[Dataset entries]
┌──
(* ===== verification/XsortFacts.v ===== *)
(** * Properties of the topological sort

    [xsort] returns exactly the greedy topological order of its blocks: each
    position holds the smallest block, by consensus identity, among those whose
    dependencies come before it.  Hence the result does not depend on any hash
    order, and it exists whenever the dependencies are acyclic. *)

From S2P Require Import Prelude Types Lace LaceFacts Cordiality CordialityFacts FinalityFacts.
From S2P Require Import Xsort.
From stdpp Require Import options.

(** Occurrences of an element in a list. *)
Definition occ `{EqDecision A} (x : A) (l : list A) : nat := length (filter (λ y, y = x) l).

Section occ.
Context `{EqDecision A}.
Implicit Types (x y : A) (l : list A).

Lemma occ_app x l k : occ x (l ++ k) = occ x l + occ x k.
Proof. unfold occ. by rewrite filter_app, length_app. Qed.
Lemma occ_cons x y l : occ x (y :: l) = (if decide (y = x) then 1 else 0) + occ x l.
Proof. unfold occ. rewrite filter_cons. by case_decide. Qed.
Lemma occ_nil x : occ x [] = 0.
Proof. done. Qed.
Lemma occ_zero x l : occ x l = 0 ↔ x ∉ l.
Proof.
  induction l as [|y l IH]; [set_solver|]. rewrite occ_cons. case_decide; [set_solver|].
  rewrite not_elem_of_cons. simpl. rewrite IH. naive_solver.
Qed.
End occ.

(** What the sort promises, without reference to the algorithm. *)
Section spec.
Variable S : BlockSet.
└──
# EXERCISE
Exactly the lines from the one containing "Proof. unfold occ. by" to the final line of the data, both included, should be printed, and nothing more.

# EXPECTED OUTPUT
Proof. unfold occ. by rewrite filter_app, length_app. Qed.
Lemma occ_cons x y l : occ x (y :: l) = (if decide (y = x) then 1 else 0) + occ x l.
Proof. unfold occ. rewrite filter_cons. by case_decide. Qed.
Lemma occ_nil x : occ x [] = 0.
Proof. done. Qed.
Lemma occ_zero x l : occ x l = 0 ↔ x ∉ l.
Proof.
  induction l as [|y l IH]; [set_solver|]. rewrite occ_cons. case_decide; [set_solver|].
  rewrite not_elem_of_cons. simpl. rewrite IH. naive_solver.
Qed.
End occ.

(** What the sort promises, without reference to the algorithm. *)
Section spec.
Variable S : BlockSet.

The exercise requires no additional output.